Two spontaneous fetal deaths occurred, one in each group, and these had no obvious cause. One neonatal death occurred as well and was associated with balloon removal.

In the second study, the TOTAL Trial for Severe Hypoplasia, researchers included 80 women in an intention-to-treat analysis and found that 40% of infants in the FETO group survived to discharge, compared with only 15% of those in the expectant care group (RR: 2.67; 95% CI: 1.22-6.11; two-sided P=0.009). Identical results were seen in survival to 6 months of age.

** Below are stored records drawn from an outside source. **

Lemma equal_stores s a v w k l :
  stores s a → a !! v = Some k → a !! w = Some l → equal v w s = Ok (Token.eqb k l).
Proof.
  intros Hs Hk Hl. destruct (token_stores_cell _ _ _ _ Hs Hk) as (c & Hc & Hshc). destruct (token_stores_cell _ _ _ _ Hs Hl) as (d & Hd & Hshd).
  pose proof Hshc as (Ec & _ & _). pose proof Hshd as (Ed & _ & _). unfold equal, Token.eqb. rewrite Hc, Hd. simpl.
  rewrite Ec, Ed. case_bool_decide as E; [|done]. simpl. rewrite <- Ec in *. rewrite <- Ed in E.
  destruct (IsIntAttributeType (type_ c)) eqn:Ei; [|destruct (IsStringAttributeType (type_ c)) eqn:Es; [|done]].
  - rewrite (get_int_shows _ _ _ Hshc Ei), (get_int_shows _ _ _ Hshd) by (by rewrite <- E). simpl.
    destruct (IsStringAttributeType (type_ c)) eqn:Es; [by destruct (type_ c)|]. rewrite andb_true_r. f_equal.
    destruct (Z.eqb_spec (int_attribute_ k) (int_attribute_ l)); [by apply bool_decide_eq_true_2|by apply bool_decide_eq_false_2].
  - rewrite (text_shows _ _ _ Hshc Es), (text_shows _ _ _ Hshd) by (by rewrite <- E). done.
Qed.

Lemma token_no_leak s a : stores s a → a = ∅ → strings s = ∅.
Proof.
  intros Hs ->. apply map_empty. intros p. apply eq_None_not_Some. intros Hp.
  destruct (st_no_leak _ _ Hs p Hp) as (v & c & Hv & _). destruct (stores_lookup _ _ _ _ Hs Hv) as (k & Hk & _). done.
Qed.
End TokenStorage.

(** Any sequence of constructions, copies, assignments (also of a token to itself),
    [Create...] calls and destructions of tokens that exist has defined behaviour on
    the storage; the getters and [operator==] then return what they return on plain
    tokens; and when every token has been destroyed every string has been deleted. *)
Theorem token_storage_refines (ops : list TokenStorage.op) (a : gmap nat Token.t) :
  TokenStorage.spec_run ∅ ops = Some a →
  ∃ s, foldM TokenStorage.step TokenStorage.empty_state ops = Ok s ∧
    (∀ v k, a !! v = Some k →
       TokenStorage.int_literal v s = Token.int_literal k ∧ TokenStorage.string_literal v s = Token.string_literal k ∧
       TokenStorage.identifier v s = Token.identifier k) ∧
    (∀ v w k l, a !! v = Some k → a !! w = Some l → TokenStorage.equal v w s = Ok (Token.eqb k l)) ∧
    (a = ∅ → TokenStorage.strings s = ∅).
Proof.
  intros Hrun. destruct (TokenStorage.token_run_stores _ _ _ _ TokenStorage.token_stores_empty Hrun) as (s & Hs & Hst).
  exists s. split_and!; [done|by intros; eapply TokenStorage.token_getters_stores|by intros; eapply TokenStorage.equal_stores|].
  by apply TokenStorage.token_no_leak.
Qed.

Definition sample_token_ops : list TokenStorage.op :=
  [TokenStorage.ONew 0; TokenStorage.OIdentifier 0 (TokenStorage.Elsewhere "ab"); TokenStorage.OCopy 1 0;
   TokenStorage.OInt 1 7; TokenStorage.OAssign 1 0; TokenStorage.OAssign 1 1; TokenStorage.OOther 0 Token.END_LIST;
   TokenStorage.OString 0 (TokenStorage.OwnedBy 1)].

Lemma token_storage_refines_witness :
  ∃ s, foldM TokenStorage.step TokenStorage.empty_state sample_token_ops = Ok s ∧
    TokenStorage.identifier 1 s = Ok "ab"%string ∧ TokenStorage.equal 0 1 s = Ok false.
Proof.
  destruct (token_storage_refines sample_token_ops
    {[0 := Token.CreateStringLiteral "ab"; 1 := Token.CreateIdentifier "ab"]}) as (s & Hs & Hget & Heq & _); [by vm_compute|].
  exists s. split_and!; [done|by apply (Hget 1 (Token.CreateIdentifier "ab"))|].
  by apply (Heq 0 1 (Token.CreateStringLiteral "ab") (Token.CreateIdentifier "ab")).
Defined.

(** The argument must not be the token's own string: it is freed before it is
    copied.  (A [Value] keeps its string, so there the same call is defined.) *)
Example own_string_is_freed_first :
  foldM TokenStorage.step TokenStorage.empty_state
    [TokenStorage.ONew 0; TokenStorage.OIdentifier 0 (TokenStorage.Elsewhere "ab");
     TokenStorage.OString 0 (TokenStorage.OwnedBy 0)] = Undef.
Proof. reflexivity. Qed.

Again, women in the FETO group had a higher incidence of preterm, prelabor membrane rupture compared with those in the expectant care group (47% vs 11%; RR: 4.51; 95% CI: 1.83-11.9), as well as a higher incidence of preterm birth (75% vs 29%; RR: 2.59; 95% CI: 1.59-4.52).

One neonatal death occurred after emergency delivery due to placental laceration caused by fetoscopic balloon removal, and one occurred due to failed balloon removal.

Deprest and colleagues also did an analysis of 11 additional women after the trail was ended, and found a 36% survival to discharge in infants in the FETO group, and 14% in those in the expectant care group (RR: 2.65; 95% CI: 1.21-6.09).

“In fetuses with isolated severe congenital diaphragmatic hernia on the left side, FETO performed at 27-29 weeks of gestation resulted in a significant benefit over expectant are with respect to survival to discharge, and this benefit was sustained to 6 months of age. FETO increased the risks of preterm, prelabor rupture of membranes and preterm birth,” concluded Deprest and colleagues.

Both trails have several limitations, including the lack of data beyond the 6-month time point, the small size of cohorts in both studies, and the lack of prospective genetic screening, wrote F. Sessions Cole, MD, of the Washington University School of Medicine and St. Louis Children’s Hospital, both in St. Louis, in an accompanying editorial. In addition, technical questions (diagnostic and surgical), as well as questions regarding technique, are raised in both studies, both diagnostically and surgically.

Nevertheless, these results will ultimately help inform clinicians and parents.

“If parents choose FETO, they should seek an experienced center, ideally one that is involved in collaborative research to reduce risks associated with FETO and to track short-term and long-term maternal, fetal, and infant outcomes. The lack of a significant survival benefit with FETO in fetuses with moderate pulmonary hypoplasia should prompt providers to encourage participation in additional randomized trials of FETO efficacy and outcomes and to avoid offering FETO outside such trials,” Cole wrote.

“The current reports serve as a critical basis for future studies to improve outcomes in pregnancies complicated by fetal congenital diaphragmatic hernia and in infants,” he concluded.

  1. In fetuses with isolated moderate congenital diaphragmatic hernia on the left side, FETO did not significantly increase survival of infants to NICU discharge or reduce the need for oxygen supplementation.

  2. In fetuses with isolated severe congenital diaphragmatic hernia on the left side, FETO significantly increased survival to hospital discharge, which was sustained until 6 months of age, but increased risks of preterm prelabor membrane rupture and preterm birth.

Liz Meszaros, Deputy Managing Editor, BreakingMED™

These studies were supported by grants from the European Commission, KU Leuven, Wellcome Trust, and the Engineering and Physical Sciences Research Council of the U.K, and the Unité de Recherche Clinique Paris Assistance Publique-Hôpitaux de Paris Center, Université de Paris Necker-Cochin, and from Assistance Publique-Hôpitaux de Paris.

Deprest has received grants from the European Commission during the conduct of this study and is a patron/member of patient organizations supporting families who have a member with Congenital Diaphragmatic Hernia, and is a member of the European Reference Network for CDH.

Cole has received person fees from and is a consultant for Centene Corporation, outside the submitted work.